Would you quote the material below from its first line through the line containing "refuse_if (negb exact)", exactly and with both ends included?

================

Definition restored (now : string) (s : WorkspacePluginState) : WorkspacePluginState :=
  MkState (ws_project_root s) (ws_plugin_id s) (ws_directory_name s) (ws_plugin_version s) (ws_accepted_digest s)
    None (ws_rollback_digest s) (ws_runtime_kind s) "disabled" "disabled" (ws_last_activation_generation s)
    None None None (ws_enabled_at s) (Some now) now.
Definition complete_workspace_plugin_restore (now : Z) (project_root tombstone_id : string)
    : store_m WorkspacePluginRestoreCompletion :=
  project_root ← lift (project_root_of project_root);
  tombstone_id ← lift (validate_identifier tombstone_id "tombstone id");
  let now := to_rfc3339 now in
  in_transaction (
    tombstone ← get_tombstone_on project_root tombstone_id;
    tombstone ← found_or tombstone "plugin tombstone is missing";
    _ ← refuse_if (is_some (wb_deleted_at tombstone)) "deleted plugin tombstone cannot be restored";
    _ ← refuse_if (negb (str_eq (wb_retention_class tombstone) "recoverable")) "plugin tombstone is not recoverable";
    state ← get_state_on project_root (wb_plugin_id tombstone);
    state ← found_or state "restored plugin state is missing";
    let exact := str_eq (ws_directory_name state) (wb_original_directory_name tombstone)
                 && is_value (ws_accepted_digest state) (wb_package_digest tombstone) in
    _ ← refuse_if (negb exact) "restore tombstone does not match durable lifecycle identity";
    if is_some (wb_restored_at tombstone) && str_eq (ws_desired_state state) "disabled"
       && str_eq (ws_observed_state state) "disabled"
    then commit (MkRestoreCompletion Unchanged state tombstone) else
    if is_some (wb_restored_at tombstone) || negb (str_eq (ws_desired_state state) "uninstalled")
       || negb (str_eq (ws_observed_state state) "uninstalled")
    then commit (MkRestoreCompletion Stale state tombstone) else
    tombstone_changed ← statement (update_tombstone project_root tombstone_id
                          (λ b, negb (is_some (wb_restored_at b)))
                          (λ b, set_retention (wb_retention_class b) (wb_deleted_at b) (Some now) b));
    state_changed ← statement (update_state project_root (wb_plugin_id tombstone) (λ _, true) (restored now));
    _ ← refuse_if (negb (tombstone_changed =? 1) || negb (state_changed =? 1))
          "plugin Restore terminal update was stale";
    _ ← insert_lifecycle_event (MkEventInsert project_root (wb_plugin_id tombstone) None
          (Some (wb_package_digest tombstone)) "recovery" "completed" "completed" (Some "user_restore")
          (object_text [("package_ownership", quoted "discovery"); ("enabled", "false")]) now);
    state ← get_state_on project_root (wb_plugin_id tombstone);
    state ← found_or state "restored plugin state disappeared";
    tombstone ← get_tombstone_on project_root tombstone_id;
    tombstone ← found_or tombstone "restored tombstone disappeared";
    commit (MkRestoreCompletion Applied state tombstone)).

(** ** Retention and purge *)

(** [ORDER BY moved_at, tombstone_id LIMIT limit]. *)
Definition retention_candidates (project_root cutoff : string) (limit : Z) (db : Database)
    : list WorkspacePluginPackageTombstone :=
  take (Z.to_nat limit) (sort_by_key (λ b, (wb_moved_at b, wb_tombstone_id b))
    (List.filter (λ b, str_eq (wb_project_root b) project_root && str_eq (wb_retention_class b) "recoverable"
                       && bool_decide (rle (wb_moved_at b) cutoff)
                       && negb (is_some (wb_deleted_at b)) && negb (is_some (wb_restored_at b)))
       (map_to_list (db_tombstones db)).*2)).
Definition open_tombstone (retention_class : string) (b : WorkspacePluginPackageTombstone) : bool :=
  str_eq (wb_retention_class b) retention_class
  && negb (is_some (wb_deleted_at b)) && negb (is_some (wb_restored_at b)).
(** The loop over the candidates. *)
Fixpoint expire_candidates (project_root now : string) (candidates : list WorkspacePluginPackageTombstone)
    : store_m (list WorkspacePluginPackageTombstone) :=
  match candidates with
  | [] => mret []
  | candidate :: candidates =>
      changed ← statement (update_tombstone project_root (wb_tombstone_id candidate) (open_tombstone "recoverable")
                  (λ b, set_retention "expired" (wb_deleted_at b) (wb_restored_at b) b));
      _ ← refuse_if (negb (changed =? 1)) "plugin retention expiry update was stale";
      _ ← insert_lifecycle_event (MkEventInsert project_root (wb_plugin_id candidate) None
            (Some (wb_package_digest candidate)) "recovery" "completed" "completed" (Some "retention_expired")
            (object_text [("retention_class", quoted "expired")]) now);
      tombstone ← get_tombstone_on project_root (wb_tombstone_id candidate);
      tombstone ← found_or tombstone "expired plugin tombstone disappeared";
      expired ← expire_candidates project_root now candidates;
      mret (tombstone :: expired)
  end.
Definition expire_workspace_plugin_tombstones (now : Z) (project_root cutoff : string) (limit : Z)
    : store_m WorkspacePluginRetentionSweep :=
  project_root ← lift (project_root_of project_root);
  cutoff ← found_or (parse_from_rfc3339 cutoff) "plugin retention cutoff is invalid";
  let cutoff := to_rfc3339 cutoff in
  _ ← refuse_if ((limit =? 0) || (MAX_RETENTION_BATCH <? limit)) "plugin retention batch limit is invalid";
  let now := to_rfc3339 now in
  in_transaction (
    candidates ← query (retention_candidates project_root cutoff limit);
    expired ← expire_candidates project_root now candidates;
    commit (MkSweep (if vec_is_empty expired then Unchanged else Applied) expired)).

Definition request_workspace_plugin_purge (now : Z) (draft : WorkspacePluginPurgeDraft)
    : store_m WorkspacePluginPurgeResult :=
  draft ← lift (validate_purge_draft draft);
  let now := to_rfc3339 now in
  in_transaction (
    tombstone ← get_tombstone_on (pd_project_root draft) (pd_tombstone_id draft);
    tombstone ← found_or tombstone "plugin purge tombstone is missing";
    _ ← lift (ensure_purge_identity tombstone draft);
    if is_some (wb_deleted_at tombstone) && str_eq (wb_retention_class tombstone) "expired"
    then commit (MkPurgeResult Unchanged tombstone) else
    if is_some (wb_deleted_at tombstone) || is_some (wb_restored_at tombstone)
    then commit (MkPurgeResult Stale tombstone) else
    if str_eq (wb_retention_class tombstone) "purge_pending" then commit (MkPurgeResult Unchanged tombstone) else
    if negb (str_eq (wb_retention_class tombstone) "expired") then commit (MkPurgeResult Stale tombstone) else
    changed ← statement (update_tombstone (pd_project_root draft) (pd_tombstone_id draft) (open_tombstone "expired")
                (λ b, set_retention "purge_pending" (wb_deleted_at b) (wb_restored_at b) b));
    _ ← refuse_if (negb (changed =? 1)) "plugin purge request update was stale";
    _ ← insert_lifecycle_event (MkEventInsert (pd_project_root draft) (pd_plugin_id draft) None
          (Some (pd_package_digest draft)) "recovery" "pending" "completed" (Some "purge_requested")
          (object_text [("retention_class", quoted "purge_pending")]) now);
    tombstone ← get_tombstone_on (pd_project_root draft) (pd_tombstone_id draft);
    tombstone ← found_or tombstone "pending purge tombstone disappeared";
    commit (MkPurgeResult Applied tombstone)).
Definition complete_workspace_plugin_purge (now : Z) (draft : WorkspacePluginPurgeDraft)
    : store_m WorkspacePluginPurgeResult :=
  draft ← lift (validate_purge_draft draft);
  let now := to_rfc3339 now in
  in_transaction (
    tombstone ← get_tombstone_on (pd_project_root draft) (pd_tombstone_id draft);
    tombstone ← found_or tombstone "plugin purge tombstone is missing";
    _ ← lift (ensure_purge_identity tombstone draft);
    if is_some (wb_deleted_at tombstone) && str_eq (wb_retention_class tombstone) "expired"
    then commit (MkPurgeResult Unchanged tombstone) else
    if negb (open_tombstone "purge_pending" tombstone) then commit (MkPurgeResult Stale tombstone) else
    changed ← statement (update_tombstone (pd_project_root draft) (pd_tombstone_id draft) (open_tombstone "purge_pending")
                (λ b, set_retention "expired" (Some now) (wb_restored_at b) b));
    _ ← refuse_if (negb (changed =? 1)) "plugin purge completion update was stale";
    _ ← insert_lifecycle_event (MkEventInsert (pd_project_root draft) (pd_plugin_id draft) None
          (Some (pd_package_digest draft)) "recovery" "completed" "completed" (Some "purge_completed")
          (object_text [("package_ownership", quoted "deleted"); ("retention_class", quoted "expired")]) now);
    tombstone ← get_tombstone_on (pd_project_root draft) (pd_tombstone_id draft);
    tombstone ← found_or tombstone "completed purge tombstone disappeared";
    commit (MkPurgeResult Applied tombstone)).

(** ** Replacement *)

Definition replaced (candidate expected_old host_session_id now : string) (s : WorkspacePluginState)
    : WorkspacePluginState :=
  MkState (ws_project_root s) (ws_plugin_id s) (ws_directory_name s) (ws_plugin_version s) (Some candidate)
    None (Some expected_old) (ws_runtime_kind s) (ws_desired_state s) "active" (ws_last_activation_generation s)
    (Some host_session_id) (ws_transition_id s) None (Some now) (ws_disabled_at s) now.
Definition replacement_done (candidate expected_old host_session_id : string) (transition : WorkspacePluginTransition)
    (state : WorkspacePluginState) : bool :=
  str_eq (wt_phase transition) "completed" && str_eq (wt_status transition) "completed"
  && is_value (ws_accepted_digest state) candidate && is_value (ws_rollback_digest state) expected_old
  && is_value (ws_last_host_session_id state) host_session_id.
Definition pointer_swapped (t : WorkspacePluginTransition) : bool :=
  str_eq (wt_phase t) "pointer_swapped" && listed ["running"; "completion_uncertain"] (wt_status t).
Definition replacement_exact (candidate expected_old transition_id : string) (transition : WorkspacePluginTransition)
    (state : WorkspacePluginState) : bool :=
  pointer_swapped transition && str_eq (ws_desired_state state) "enabled"
  && is_value (ws_accepted_digest state) expected_old && is_value (ws_pending_digest state) candidate
  && is_value (ws_transition_id state) transition_id.
Definition complete_workspace_plugin_replacement (now : Z) (project_root transition_id host_session_id : string)
    : store_m WorkspacePluginReplacementCompletion :=
  project_root ← lift (project_root_of project_root);
  transition_id ← lift (validate_identifier transition_id "transition id");
  host_session_id ← lift (validate_identifier host_session_id "host session id");
  let now := to_rfc3339 now in
  in_transaction (
    transition ← get_transition_on project_root transition_id;
    transition ← found_or transition "replacement transition is missing";
    _ ← refuse_if (negb (listed ["upgrade"; "rollback"] (wt_kind transition)))
          "replacement completion requires Upgrade or Rollback";
    expected_old ← found_or (wt_expected_old_digest transition) "replacement expected digest is missing";
    candidate ← found_or (wt_candidate_digest transition) "replacement candidate digest is missing";
    let plugin_id := wt_plugin_id transition in
    state ← get_state_on project_root plugin_id;
    state ← found_or state "replacement plugin state is missing";
    if replacement_done candidate expected_old host_session_id transition state
    then commit (MkReplacementCompletion Unchanged state transition) else
    if negb (replacement_exact candidate expected_old transition_id transition state)
    then commit (MkReplacementCompletion Stale state transition) else
    transition_changed ← statement (update_transition project_root transition_id pointer_swapped
                           (set_phase "completed" "completed" now (Some now) None));
    state_changed ← statement (update_state project_root plugin_id
                      (λ s, is_value (ws_transition_id s) transition_id && is_value (ws_accepted_digest s) expected_old
                            && is_value (ws_pending_digest s) candidate)
                      (replaced candidate expected_old host_session_id now));
    _ ← refuse_if (negb (transition_changed =? 1) || negb (state_changed =? 1))
          "replacement pointer completion was stale";
    let details := json_text (VObject [("candidate_digest", VString candidate);
                     ("expected_old_digest", VString expected_old);
                     ("replacement_kind", VString (wt_kind transition))]) in
    _ ← insert_lifecycle_event (MkEventInsert project_root plugin_id (Some transition_id) (Some candidate)
          "transition_completed" "completed" "completed" None details now);
    state ← get_state_on project_root plugin_id;
    state ← found_or state "replacement state disappeared";
    transition ← get_transition_on project_root transition_id;
    transition ← found_or transition "replacement transition disappeared";
    commit (MkReplacementCompletion Applied state transition)).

================

### Exercise output
Definition restored (now : string) (s : WorkspacePluginState) : WorkspacePluginState :=
  MkState (ws_project_root s) (ws_plugin_id s) (ws_directory_name s) (ws_plugin_version s) (ws_accepted_digest s)
    None (ws_rollback_digest s) (ws_runtime_kind s) "disabled" "disabled" (ws_last_activation_generation s)
    None None None (ws_enabled_at s) (Some now) now.
Definition complete_workspace_plugin_restore (now : Z) (project_root tombstone_id : string)
    : store_m WorkspacePluginRestoreCompletion :=
  project_root ← lift (project_root_of project_root);
  tombstone_id ← lift (validate_identifier tombstone_id "tombstone id");
  let now := to_rfc3339 now in
  in_transaction (
    tombstone ← get_tombstone_on project_root tombstone_id;
    tombstone ← found_or tombstone "plugin tombstone is missing";
    _ ← refuse_if (is_some (wb_deleted_at tombstone)) "deleted plugin tombstone cannot be restored";
    _ ← refuse_if (negb (str_eq (wb_retention_class tombstone) "recoverable")) "plugin tombstone is not recoverable";
    state ← get_state_on project_root (wb_plugin_id tombstone);
    state ← found_or state "restored plugin state is missing";
    let exact := str_eq (ws_directory_name state) (wb_original_directory_name tombstone)
                 && is_value (ws_accepted_digest state) (wb_package_digest tombstone) in
    _ ← refuse_if (negb exact) "restore tombstone does not match durable lifecycle identity";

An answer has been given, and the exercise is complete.